THE EUROPEAN COMMISSION (EC) has opened an antitrust probe into Broadcom over concerns that the US chipmaker may be restricting competition through the use of exclusivity practices.
The EU watchdog said on Wednesday that it has "gathered information" which indicates that Broadcom may be implementing a range of exclusionary practices in relation to sales of its set-top box and modem chipsets.
These practices include setting exclusive purchasing obligations; granting rebates or other advantages conditioned on exclusivity or minimum purchase requirement; product bundling; abusive IP-related strategies; and deliberately degrading interoperability between Broadcom products and other products.

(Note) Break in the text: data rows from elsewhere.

(** * Chi2ContingencyImputer: a shallow embedding of [general_settings.py]

    The development models the categorical imputer of the toolkit:
    [Chi2ContingencyImputer.fit], [transform],
    [_calculate_most_related_variables] and [_get_all_modes], together with
    the pandas/numpy operations these four methods call.  Data frames are
    row-major tables of optional labels; [transform] runs in a small
    state-and-exception monad over a store of data-frame objects, so that
    copies, rebinding and in-place assignment are told apart. *)

From Stdlib Require Import List String Ascii Bool Arith Lia ZArith.
From Stdlib Require Import OrderedTypeEx Sorted.
Import ListNotations.
Open Scope string_scope.
Open Scope list_scope.

(** ** Exceptions and results *)

(** The exception classes of Python and pandas that the methods raise.
    [SchemaMismatchError] is the class the specification names for
    [transform]; the module defines no such class and nothing below raises
    it. *)
Inductive exn : Type :=
| KeyError (key : string)
| ValueError (msg : string)
| AttributeError (attr : string)
| SchemaMismatchError (msg : string).

Inductive result (A : Type) : Type :=
| OK (a : A)
| Raise (e : exn).

Arguments OK {A} a.
Arguments Raise {A} e.

Definition bindr {A B : Type} (m : result A) (k : A -> result B) : result B :=
  match m with
  | OK a => k a
  | Raise e => Raise e
  end.

Declare Scope result_scope.
Delimit Scope result_scope with res.
Notation "x <- m ;; k" := (bindr m (fun x => k))
  (at level 61, m at next level, right associativity) : result_scope.

(** ** Labels, cells and their order *)

(** A cell of an object column: a label, or the missing marker (NaN/None). *)
Definition cell : Type := option string.

Definition cell_eqb (a b : cell) : bool :=
  match a, b with
  | None, None => true
  | Some x, Some y => String.eqb x y
  | _, _ => false
  end.

Definition isna (c : cell) : bool :=
  match c with None => true | Some _ => false end.

Definition cell_dec : forall a b : cell, {a = b} + {a <> b}.
Proof. decide equality. apply string_dec. Defined.

Definition mem (s : string) (l : list string) : bool :=
  existsb (String.eqb s) l.

(** Python compares [str] values code point by code point; on byte strings
    this is [String.compare]. *)
Fixpoint insert_unique (s : string) (l : list string) : list string :=
  match l with
  | [] => [s]
  | x :: l' =>
      match String.compare s x with
      | Lt => s :: x :: l'
      | Eq => x :: l'
      | Gt => x :: insert_unique s l'
      end
  end.

(** [np.unique] / the sorted key sets pandas builds: sorted, no repeats. *)
Definition sort_unique (l : list string) : list string :=
  fold_right insert_unique [] l.

(** ** Data frames

    A column has a label and a type.  Of the types the development tells
    object, the type of the categorical columns, from the numeric ones: it
    is what [select_dtypes], [merge] and [fillna] look at.  The values of a
    numeric column are kept as labels too. *)

Inductive dtype : Type := object | float64 | int64.

Definition dtype_eqb (a b : dtype) : bool :=
  match a, b with
  | object, object | float64, float64 | int64, int64 => true
  | _, _ => false
  end.

Record DataFrame : Type := mkDF {
  index : list Z;                     (* row labels *)
  columns : list (string * dtype);    (* column labels, in order *)
  rows : list (list cell)             (* one list of cells per row *)
}.

Definition col_names (df : DataFrame) : list string := map fst (columns df).

Fixpoint index_of (name : string) (l : list string) : option nat :=
  match l with
  | [] => None
  | x :: l' =>
      if String.eqb name x then Some 0
      else option_map S (index_of name l')
  end.

Definition get_cell (j : nat) (r : list cell) : cell := nth j r None.

(** [df.dtypes[name]] *)
Definition dtype_of (df : DataFrame) (name : string) : dtype :=
  match index_of name (col_names df) with
  | Some j => snd (nth j (columns df) (name, object))
  | None => object
  end.

(** [df[name]]: the values of a column, [KeyError] when there is none. *)
Definition getitem (df : DataFrame) (name : string) : result (list cell) :=
  match index_of name (col_names df) with
  | Some j => OK (map (get_cell j) (rows df))
  | None => Raise (KeyError name)
  end.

As well as launching a formal probe, the EC says its initial investigations show the competition violations are serious enough to warrant interim measures against Broadcom, which has has been told to halt the aforementioned practices until the formal investigation is completed.
In a Statement of Objections sent to the company, the watchdog states that "Broadcom is likely to hold a dominant position in various markets for the supply of systems-on-a-chip for TV set-top boxes and modems".
The EC notes that certain agreements between Broadcom and seven of its main customers manufacturing TV set-top boxes and modems contain exclusivity provisions that may result in those customers purchasing chipsets "exclusively or almost exclusively" from Broadcom, adding that "the provisions contained in these agreements may affect competition and stifle innovation in these markets, to the detriment of consumers."
Margrethe Vestager, Commissioner in charge of competition policy, said: "TV set-top boxes and modems are part of our daily lives, for both work and for leisure. We suspect that Broadcom, a major supplier of components for these devices, has put in place contractual restrictions to exclude its competitors from the market. This would prevent Broadcom's customers and, ultimately, final consumers from reaping the benefits of choice and innovation.
"We also intend to order Broadcom to halt its behaviour while our investigation proceeds, to avoid any risk of serious and irreparable harm to competition."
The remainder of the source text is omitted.